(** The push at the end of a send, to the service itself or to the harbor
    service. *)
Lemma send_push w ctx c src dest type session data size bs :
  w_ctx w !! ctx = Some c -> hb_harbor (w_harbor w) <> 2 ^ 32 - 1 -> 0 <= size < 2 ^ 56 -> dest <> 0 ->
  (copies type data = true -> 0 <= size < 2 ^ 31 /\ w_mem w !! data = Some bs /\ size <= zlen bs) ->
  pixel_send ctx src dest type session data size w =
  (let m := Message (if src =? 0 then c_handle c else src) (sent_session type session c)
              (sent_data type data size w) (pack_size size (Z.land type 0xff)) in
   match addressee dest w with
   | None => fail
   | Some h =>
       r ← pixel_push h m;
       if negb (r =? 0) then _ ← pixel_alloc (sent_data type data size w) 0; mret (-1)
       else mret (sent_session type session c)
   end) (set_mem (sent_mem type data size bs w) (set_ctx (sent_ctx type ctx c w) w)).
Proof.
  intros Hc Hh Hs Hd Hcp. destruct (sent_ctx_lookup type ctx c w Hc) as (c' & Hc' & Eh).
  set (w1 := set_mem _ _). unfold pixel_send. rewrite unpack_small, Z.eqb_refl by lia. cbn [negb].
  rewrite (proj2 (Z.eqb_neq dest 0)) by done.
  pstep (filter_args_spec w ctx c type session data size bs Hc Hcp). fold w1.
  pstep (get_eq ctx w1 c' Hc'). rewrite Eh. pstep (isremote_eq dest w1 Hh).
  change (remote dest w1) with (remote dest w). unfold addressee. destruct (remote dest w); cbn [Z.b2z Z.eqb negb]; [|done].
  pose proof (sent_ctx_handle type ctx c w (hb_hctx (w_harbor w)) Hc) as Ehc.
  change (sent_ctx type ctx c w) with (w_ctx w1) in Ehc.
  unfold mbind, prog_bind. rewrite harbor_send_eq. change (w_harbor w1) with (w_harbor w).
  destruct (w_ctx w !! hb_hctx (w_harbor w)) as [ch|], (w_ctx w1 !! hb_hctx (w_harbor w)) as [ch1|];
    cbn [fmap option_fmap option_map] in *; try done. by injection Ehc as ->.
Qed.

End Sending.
########################################
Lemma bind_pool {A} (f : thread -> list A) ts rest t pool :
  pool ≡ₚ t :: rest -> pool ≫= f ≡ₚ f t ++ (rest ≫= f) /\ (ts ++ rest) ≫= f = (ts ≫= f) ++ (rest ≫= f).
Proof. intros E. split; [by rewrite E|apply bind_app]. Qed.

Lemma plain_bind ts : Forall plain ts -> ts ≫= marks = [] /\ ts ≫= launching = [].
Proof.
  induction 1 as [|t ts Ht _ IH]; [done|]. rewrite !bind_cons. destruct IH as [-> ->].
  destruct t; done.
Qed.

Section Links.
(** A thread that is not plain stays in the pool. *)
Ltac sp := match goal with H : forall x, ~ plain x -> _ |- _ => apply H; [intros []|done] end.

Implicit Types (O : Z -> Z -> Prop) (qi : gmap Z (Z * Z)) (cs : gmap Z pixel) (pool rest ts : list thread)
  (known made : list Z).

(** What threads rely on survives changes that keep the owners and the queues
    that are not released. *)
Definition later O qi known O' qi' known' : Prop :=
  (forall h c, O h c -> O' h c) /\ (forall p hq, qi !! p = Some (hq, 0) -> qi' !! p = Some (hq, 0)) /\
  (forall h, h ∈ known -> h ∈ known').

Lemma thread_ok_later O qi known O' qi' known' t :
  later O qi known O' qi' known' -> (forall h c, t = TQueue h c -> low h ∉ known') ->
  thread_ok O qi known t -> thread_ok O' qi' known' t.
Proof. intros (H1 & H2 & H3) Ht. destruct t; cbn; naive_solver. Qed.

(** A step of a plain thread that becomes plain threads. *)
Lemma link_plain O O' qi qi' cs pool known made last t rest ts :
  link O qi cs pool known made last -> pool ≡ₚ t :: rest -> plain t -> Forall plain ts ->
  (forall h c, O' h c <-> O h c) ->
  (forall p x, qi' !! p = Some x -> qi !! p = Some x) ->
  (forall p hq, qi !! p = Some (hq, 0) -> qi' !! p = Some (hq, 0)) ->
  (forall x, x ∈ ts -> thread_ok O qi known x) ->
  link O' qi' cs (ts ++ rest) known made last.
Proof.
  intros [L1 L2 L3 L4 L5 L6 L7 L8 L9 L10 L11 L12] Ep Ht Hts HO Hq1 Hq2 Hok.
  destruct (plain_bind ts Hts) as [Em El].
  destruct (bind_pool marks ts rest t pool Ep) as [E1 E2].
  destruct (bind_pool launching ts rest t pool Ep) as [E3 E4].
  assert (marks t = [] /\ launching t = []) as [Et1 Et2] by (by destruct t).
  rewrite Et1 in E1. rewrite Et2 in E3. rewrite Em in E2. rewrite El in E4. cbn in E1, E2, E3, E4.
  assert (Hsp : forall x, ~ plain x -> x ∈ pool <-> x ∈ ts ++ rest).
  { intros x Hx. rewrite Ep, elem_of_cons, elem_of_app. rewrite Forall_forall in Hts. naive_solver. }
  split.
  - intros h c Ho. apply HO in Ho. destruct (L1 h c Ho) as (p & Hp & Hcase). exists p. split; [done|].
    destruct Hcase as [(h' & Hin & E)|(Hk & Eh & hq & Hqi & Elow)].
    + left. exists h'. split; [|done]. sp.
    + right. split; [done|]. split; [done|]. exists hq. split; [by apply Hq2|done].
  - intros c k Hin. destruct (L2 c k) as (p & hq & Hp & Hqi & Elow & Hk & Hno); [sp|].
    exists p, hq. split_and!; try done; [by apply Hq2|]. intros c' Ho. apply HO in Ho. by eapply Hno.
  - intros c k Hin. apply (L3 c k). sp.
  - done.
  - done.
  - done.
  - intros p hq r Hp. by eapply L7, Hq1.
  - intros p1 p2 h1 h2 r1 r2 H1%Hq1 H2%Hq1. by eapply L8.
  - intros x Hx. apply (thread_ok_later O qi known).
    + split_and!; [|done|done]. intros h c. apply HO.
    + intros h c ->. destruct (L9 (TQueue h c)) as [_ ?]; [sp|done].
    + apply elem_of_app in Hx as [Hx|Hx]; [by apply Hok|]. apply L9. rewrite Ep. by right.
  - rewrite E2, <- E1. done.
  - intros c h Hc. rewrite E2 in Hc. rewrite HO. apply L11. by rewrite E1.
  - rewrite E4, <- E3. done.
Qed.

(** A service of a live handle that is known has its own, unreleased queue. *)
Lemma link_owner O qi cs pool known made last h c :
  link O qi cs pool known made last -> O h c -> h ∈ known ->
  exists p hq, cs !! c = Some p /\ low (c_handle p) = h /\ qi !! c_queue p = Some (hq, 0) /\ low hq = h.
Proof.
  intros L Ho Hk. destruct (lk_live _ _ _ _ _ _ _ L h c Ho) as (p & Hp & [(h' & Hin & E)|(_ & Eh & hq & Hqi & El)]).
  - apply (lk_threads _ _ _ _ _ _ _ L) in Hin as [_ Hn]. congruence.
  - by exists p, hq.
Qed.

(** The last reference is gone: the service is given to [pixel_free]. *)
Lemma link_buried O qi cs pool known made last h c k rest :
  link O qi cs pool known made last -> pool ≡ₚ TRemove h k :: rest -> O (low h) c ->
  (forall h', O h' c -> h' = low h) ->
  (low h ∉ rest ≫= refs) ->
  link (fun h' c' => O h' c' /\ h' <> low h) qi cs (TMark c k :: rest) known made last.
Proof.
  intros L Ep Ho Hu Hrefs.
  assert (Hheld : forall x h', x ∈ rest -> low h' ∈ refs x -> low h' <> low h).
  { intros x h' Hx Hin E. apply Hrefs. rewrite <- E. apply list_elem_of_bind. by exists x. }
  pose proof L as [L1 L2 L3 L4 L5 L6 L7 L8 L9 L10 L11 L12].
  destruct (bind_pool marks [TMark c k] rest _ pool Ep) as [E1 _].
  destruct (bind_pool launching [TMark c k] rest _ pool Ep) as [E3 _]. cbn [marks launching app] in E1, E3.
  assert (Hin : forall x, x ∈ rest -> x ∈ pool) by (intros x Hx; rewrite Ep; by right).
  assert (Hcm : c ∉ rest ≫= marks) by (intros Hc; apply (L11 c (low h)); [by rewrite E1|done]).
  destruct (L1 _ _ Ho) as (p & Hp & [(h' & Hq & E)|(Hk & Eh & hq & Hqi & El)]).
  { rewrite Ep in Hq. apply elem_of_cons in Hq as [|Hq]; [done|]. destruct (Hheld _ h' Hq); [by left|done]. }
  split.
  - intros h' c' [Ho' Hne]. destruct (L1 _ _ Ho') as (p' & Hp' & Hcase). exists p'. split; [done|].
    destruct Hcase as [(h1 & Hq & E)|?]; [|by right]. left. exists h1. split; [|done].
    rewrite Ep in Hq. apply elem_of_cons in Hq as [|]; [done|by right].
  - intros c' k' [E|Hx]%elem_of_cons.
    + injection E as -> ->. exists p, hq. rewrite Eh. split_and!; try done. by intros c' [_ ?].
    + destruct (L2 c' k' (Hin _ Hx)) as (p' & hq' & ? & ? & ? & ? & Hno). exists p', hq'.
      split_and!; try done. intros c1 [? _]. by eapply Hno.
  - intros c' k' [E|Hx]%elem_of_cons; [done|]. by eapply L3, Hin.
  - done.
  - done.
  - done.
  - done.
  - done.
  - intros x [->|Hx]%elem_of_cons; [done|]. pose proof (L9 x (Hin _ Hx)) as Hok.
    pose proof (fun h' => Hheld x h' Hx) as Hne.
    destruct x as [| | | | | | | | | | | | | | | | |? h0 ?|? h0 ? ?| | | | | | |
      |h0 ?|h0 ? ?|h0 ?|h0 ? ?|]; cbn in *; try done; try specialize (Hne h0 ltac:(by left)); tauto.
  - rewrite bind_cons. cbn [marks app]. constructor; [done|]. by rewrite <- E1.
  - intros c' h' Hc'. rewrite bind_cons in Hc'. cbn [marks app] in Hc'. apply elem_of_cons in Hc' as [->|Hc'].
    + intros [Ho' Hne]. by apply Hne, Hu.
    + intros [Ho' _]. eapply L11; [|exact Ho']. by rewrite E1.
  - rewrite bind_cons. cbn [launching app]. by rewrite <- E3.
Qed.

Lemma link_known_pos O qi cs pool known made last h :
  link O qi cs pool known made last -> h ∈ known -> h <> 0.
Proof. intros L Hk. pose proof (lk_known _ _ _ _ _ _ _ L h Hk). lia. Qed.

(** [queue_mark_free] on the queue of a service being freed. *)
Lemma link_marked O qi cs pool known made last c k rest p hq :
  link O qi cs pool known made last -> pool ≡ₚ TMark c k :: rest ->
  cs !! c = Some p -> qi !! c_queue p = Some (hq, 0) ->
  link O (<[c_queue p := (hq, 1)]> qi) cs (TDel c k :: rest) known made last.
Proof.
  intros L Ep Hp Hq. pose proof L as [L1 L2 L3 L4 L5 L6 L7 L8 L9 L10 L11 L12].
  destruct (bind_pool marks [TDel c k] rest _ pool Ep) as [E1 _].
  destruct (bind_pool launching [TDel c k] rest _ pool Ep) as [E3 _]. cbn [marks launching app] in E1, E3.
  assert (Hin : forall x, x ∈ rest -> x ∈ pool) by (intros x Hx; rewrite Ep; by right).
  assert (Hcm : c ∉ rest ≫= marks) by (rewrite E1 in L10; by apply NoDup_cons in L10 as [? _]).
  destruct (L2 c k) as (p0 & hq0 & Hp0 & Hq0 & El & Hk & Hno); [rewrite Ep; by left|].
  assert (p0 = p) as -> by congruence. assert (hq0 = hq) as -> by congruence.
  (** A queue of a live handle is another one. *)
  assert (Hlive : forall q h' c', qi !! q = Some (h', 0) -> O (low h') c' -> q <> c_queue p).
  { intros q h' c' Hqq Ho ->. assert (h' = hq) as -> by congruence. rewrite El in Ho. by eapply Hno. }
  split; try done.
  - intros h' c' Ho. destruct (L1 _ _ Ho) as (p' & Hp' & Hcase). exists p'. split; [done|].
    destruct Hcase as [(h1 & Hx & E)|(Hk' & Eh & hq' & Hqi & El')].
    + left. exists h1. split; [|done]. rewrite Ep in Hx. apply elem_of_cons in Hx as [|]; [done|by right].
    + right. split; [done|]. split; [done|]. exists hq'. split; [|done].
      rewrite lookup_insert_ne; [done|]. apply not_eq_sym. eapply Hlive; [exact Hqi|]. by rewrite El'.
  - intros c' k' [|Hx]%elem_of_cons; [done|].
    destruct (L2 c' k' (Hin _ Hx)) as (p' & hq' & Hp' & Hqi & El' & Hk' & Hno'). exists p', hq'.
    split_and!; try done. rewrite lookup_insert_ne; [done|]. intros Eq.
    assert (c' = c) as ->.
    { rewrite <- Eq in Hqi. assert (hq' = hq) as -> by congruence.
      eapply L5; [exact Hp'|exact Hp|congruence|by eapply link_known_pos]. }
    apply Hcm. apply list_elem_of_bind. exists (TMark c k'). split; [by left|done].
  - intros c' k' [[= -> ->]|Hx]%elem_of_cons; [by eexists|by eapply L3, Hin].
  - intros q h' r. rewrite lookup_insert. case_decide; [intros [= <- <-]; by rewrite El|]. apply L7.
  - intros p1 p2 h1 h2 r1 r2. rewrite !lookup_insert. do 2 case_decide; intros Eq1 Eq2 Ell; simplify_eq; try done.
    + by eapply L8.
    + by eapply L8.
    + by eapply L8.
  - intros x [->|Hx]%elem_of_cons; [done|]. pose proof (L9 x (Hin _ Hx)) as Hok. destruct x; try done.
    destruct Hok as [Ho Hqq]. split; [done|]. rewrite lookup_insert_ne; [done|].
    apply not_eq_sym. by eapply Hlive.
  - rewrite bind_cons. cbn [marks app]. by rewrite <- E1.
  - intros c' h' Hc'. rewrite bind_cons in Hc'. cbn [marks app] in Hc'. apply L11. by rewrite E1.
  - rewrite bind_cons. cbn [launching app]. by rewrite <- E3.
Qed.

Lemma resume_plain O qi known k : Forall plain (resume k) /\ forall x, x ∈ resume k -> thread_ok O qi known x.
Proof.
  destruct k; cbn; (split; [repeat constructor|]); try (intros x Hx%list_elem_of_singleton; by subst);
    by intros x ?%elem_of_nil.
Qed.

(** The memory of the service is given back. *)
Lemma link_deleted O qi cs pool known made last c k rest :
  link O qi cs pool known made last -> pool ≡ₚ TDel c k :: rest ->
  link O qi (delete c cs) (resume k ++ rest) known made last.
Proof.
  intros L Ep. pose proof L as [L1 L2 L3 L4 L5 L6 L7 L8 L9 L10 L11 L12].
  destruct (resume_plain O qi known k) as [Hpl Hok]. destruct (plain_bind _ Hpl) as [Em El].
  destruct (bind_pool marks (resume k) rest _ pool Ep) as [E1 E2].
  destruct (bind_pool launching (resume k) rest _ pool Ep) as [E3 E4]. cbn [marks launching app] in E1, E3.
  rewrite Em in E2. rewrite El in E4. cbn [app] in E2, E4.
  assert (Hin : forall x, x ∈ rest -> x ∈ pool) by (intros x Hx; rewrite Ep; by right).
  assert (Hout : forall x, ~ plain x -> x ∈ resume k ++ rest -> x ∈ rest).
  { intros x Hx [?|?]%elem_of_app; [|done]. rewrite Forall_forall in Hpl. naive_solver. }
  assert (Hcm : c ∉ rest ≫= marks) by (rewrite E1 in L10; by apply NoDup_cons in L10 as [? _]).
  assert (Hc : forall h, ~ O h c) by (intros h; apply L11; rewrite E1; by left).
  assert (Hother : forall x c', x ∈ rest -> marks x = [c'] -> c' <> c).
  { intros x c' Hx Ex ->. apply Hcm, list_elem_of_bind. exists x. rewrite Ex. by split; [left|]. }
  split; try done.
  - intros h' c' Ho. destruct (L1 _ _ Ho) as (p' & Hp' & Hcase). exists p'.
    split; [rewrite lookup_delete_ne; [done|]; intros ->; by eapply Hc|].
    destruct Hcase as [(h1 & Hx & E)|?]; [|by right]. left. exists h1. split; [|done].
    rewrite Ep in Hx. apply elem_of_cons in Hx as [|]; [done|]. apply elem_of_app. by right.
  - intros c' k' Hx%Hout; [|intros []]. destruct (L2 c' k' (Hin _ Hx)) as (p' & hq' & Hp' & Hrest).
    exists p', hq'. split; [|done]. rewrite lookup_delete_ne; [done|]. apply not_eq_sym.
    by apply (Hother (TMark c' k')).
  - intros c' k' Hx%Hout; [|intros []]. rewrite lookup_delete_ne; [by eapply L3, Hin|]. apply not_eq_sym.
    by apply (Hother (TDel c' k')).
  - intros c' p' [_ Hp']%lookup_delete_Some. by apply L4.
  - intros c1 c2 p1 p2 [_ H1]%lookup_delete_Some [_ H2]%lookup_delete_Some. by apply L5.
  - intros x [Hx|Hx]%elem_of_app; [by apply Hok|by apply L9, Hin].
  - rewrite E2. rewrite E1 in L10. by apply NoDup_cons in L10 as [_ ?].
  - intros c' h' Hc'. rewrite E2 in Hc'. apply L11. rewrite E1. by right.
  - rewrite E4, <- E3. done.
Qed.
########################################
Your task: From the data, list each line in which the string "left" appears.

Task solution:
    + left. exists h'. split; [|done]. sp.
  { rewrite Ep in Hq. apply elem_of_cons in Hq as [|Hq]; [done|]. destruct (Hheld _ h' Hq); [by left|done]. }
    destruct Hcase as [(h1 & Hq & E)|?]; [|by right]. left. exists h1. split; [|done].
      |h0 ?|h0 ? ?|h0 ?|h0 ? ?|]; cbn in *; try done; try specialize (Hne h0 ltac:(by left)); tauto.
  destruct (L2 c k) as (p0 & hq0 & Hp0 & Hq0 & El & Hk & Hno); [rewrite Ep; by left|].
    + left. exists h1. split; [|done]. rewrite Ep in Hx. apply elem_of_cons in Hx as [|]; [done|by right].
    apply Hcm. apply list_elem_of_bind. exists (TMark c k'). split; [by left|done].
  assert (Hc : forall h, ~ O h c) by (intros h; apply L11; rewrite E1; by left).
  { intros x c' Hx Ex ->. apply Hcm, list_elem_of_bind. exists x. rewrite Ex. by split; [left|]. }
    destruct Hcase as [(h1 & Hx & E)|?]; [|by right]. left. exists h1. split; [|done].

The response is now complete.